Saved entries:
Lemma entry_completes a ra id : closes_well a -> au_closer a = CEntry ra id ->
  (forall a1, closes_well a1 -> (exists ra1, au_closer a1 = CRange ra1) ->
     rg_sdkClients (au_registrar a1) = delete id (rg_sdkClients (au_registrar a)) -> completes a1) -> completes a.
Proof.
  intros Hw Hc Hnext. assert (Hs : life_step DeleteEntry a = close_delete a) by (by rewrite (close_step _ _ None (proj1 Hw))).
  unfold close_delete in Hs. rewrite Hc in Hs. eapply (completes_step DeleteEntry); [done|exact Hs|].
  apply Hnext; [by eapply (life_step_closes DeleteEntry)|by eexists|done].
Qed.

Lemma range_completes a ra : closes_well a -> au_closer a = CRange ra -> completes a.
Proof.
  remember (size (rg_sdkClients (au_registrar a))) as n eqn:Hn. revert a ra Hn.
  induction (lt_wf n) as [n _ IH]. intros a ra -> Hw Hc.
  assert (Hok : range_ok ra (au_registrar a)) by (destruct Hw as (_ & _ & Hw); by rewrite Hc in Hw).
  destruct (map_choose_or_empty (rg_sdkClients (au_registrar a))) as [(id & l & Hl)|Hempty].
  - pose proof (proj1 (ro_held _ _ Hok id l) Hl) as [Hin Hnot].
    destruct (close_client_ok id l ra (au_registrar a) Hok Hin Hnot) as (r & Hr & _).
    assert (Hs : life_step (CloseClient id l) a = close_client id l a) by (by rewrite (close_step _ _ None (proj1 Hw))).
    unfold close_client in Hs. rewrite Hc, !option_guard_True, Hr in Hs by done. cbn in Hs.
    eapply (completes_step (CloseClient id l)); [done|exact Hs|].
    eapply entry_completes; [by eapply (life_step_closes (CloseClient id l))|done|].
    intros a1 Hw1 [ra1 Hc1] Hm1. refine (IH _ _ a1 ra1 eq_refl Hw1 Hc1). rewrite Hm1. simpl.
    apply close_at_shape in Hr as (c & c' & _ & _ & _ & ->). simpl. rewrite map_size_delete_Some by eauto.
    assert (size (rg_sdkClients (au_registrar a)) <> 0)%nat; [|lia]. intros Hz%map_size_empty_inv. by rewrite Hz in Hl.
  - assert (Hs : life_step ClearIndex a = close_index a) by (by rewrite (close_step _ _ None (proj1 Hw))).
    unfold close_index in Hs. rewrite Hc, option_guard_True in Hs.
    + eapply (completes_step ClearIndex); [done|exact Hs|]. exists [], (with_closer CClosed (on_bySdkKey (fun _ => ∅) (au_registrar a)) a).
      done.
    + pose proof (ro_visited _ _ Hok) as Hv. rewrite Hempty, dom_empty_L in Hv. set_solver.
Qed.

● **Exercise**
Give back each entry so that it matches the original word for word.

● **Output for this exercise**
Lemma entry_completes a ra id : closes_well a -> au_closer a = CEntry ra id ->
  (forall a1, closes_well a1 -> (exists ra1, au_closer a1 = CRange ra1) ->
     rg_sdkClients (au_registrar a1) = delete id (rg_sdkClients (au_registrar a)) -> completes a1) -> completes a.
Proof.
  intros Hw Hc Hnext. assert (Hs : life_step DeleteEntry a = close_delete a) by (by rewrite (close_step _ _ None (proj1 Hw))).
  unfold close_delete in Hs. rewrite Hc in Hs. eapply (completes_step DeleteEntry); [done|exact Hs|].
  apply Hnext; [by eapply (life_step_closes DeleteEntry)|by eexists|done].
Qed.

Lemma range_completes a ra : closes_well a -> au_closer a = CRange ra -> completes a.
Proof.
  remember (size (rg_sdkClients (au_registrar a))) as n eqn:Hn. revert a ra Hn.
  induction (lt_wf n) as [n _ IH]. intros a ra -> Hw Hc.
  assert (Hok : range_ok ra (au_registrar a)) by (destruct Hw as (_ & _ & Hw); by rewrite Hc in Hw).
  destruct (map_choose_or_empty (rg_sdkClients (au_registrar a))) as [(id & l & Hl)|Hempty].
  - pose proof (proj1 (ro_held _ _ Hok id l) Hl) as [Hin Hnot].
    destruct (close_client_ok id l ra (au_registrar a) Hok Hin Hnot) as (r & Hr & _).
    assert (Hs : life_step (CloseClient id l) a = close_client id l a) by (by rewrite (close_step _ _ None (proj1 Hw))).
    unfold close_client in Hs. rewrite Hc, !option_guard_True, Hr in Hs by done. cbn in Hs.
    eapply (completes_step (CloseClient id l)); [done|exact Hs|].
    eapply entry_completes; [by eapply (life_step_closes (CloseClient id l))|done|].
    intros a1 Hw1 [ra1 Hc1] Hm1. refine (IH _ _ a1 ra1 eq_refl Hw1 Hc1). rewrite Hm1. simpl.
    apply close_at_shape in Hr as (c & c' & _ & _ & _ & ->). simpl. rewrite map_size_delete_Some by eauto.
    assert (size (rg_sdkClients (au_registrar a)) <> 0)%nat; [|lia]. intros Hz%map_size_empty_inv. by rewrite Hz in Hl.
  - assert (Hs : life_step ClearIndex a = close_index a) by (by rewrite (close_step _ _ None (proj1 Hw))).
    unfold close_index in Hs. rewrite Hc, option_guard_True in Hs.
    + eapply (completes_step ClearIndex); [done|exact Hs|]. exists [], (with_closer CClosed (on_bySdkKey (fun _ => ∅) (au_registrar a)) a).
      done.
    + pose proof (ro_visited _ _ Hok) as Hv. rewrite Hempty, dom_empty_L in Hv. set_solver.
Qed.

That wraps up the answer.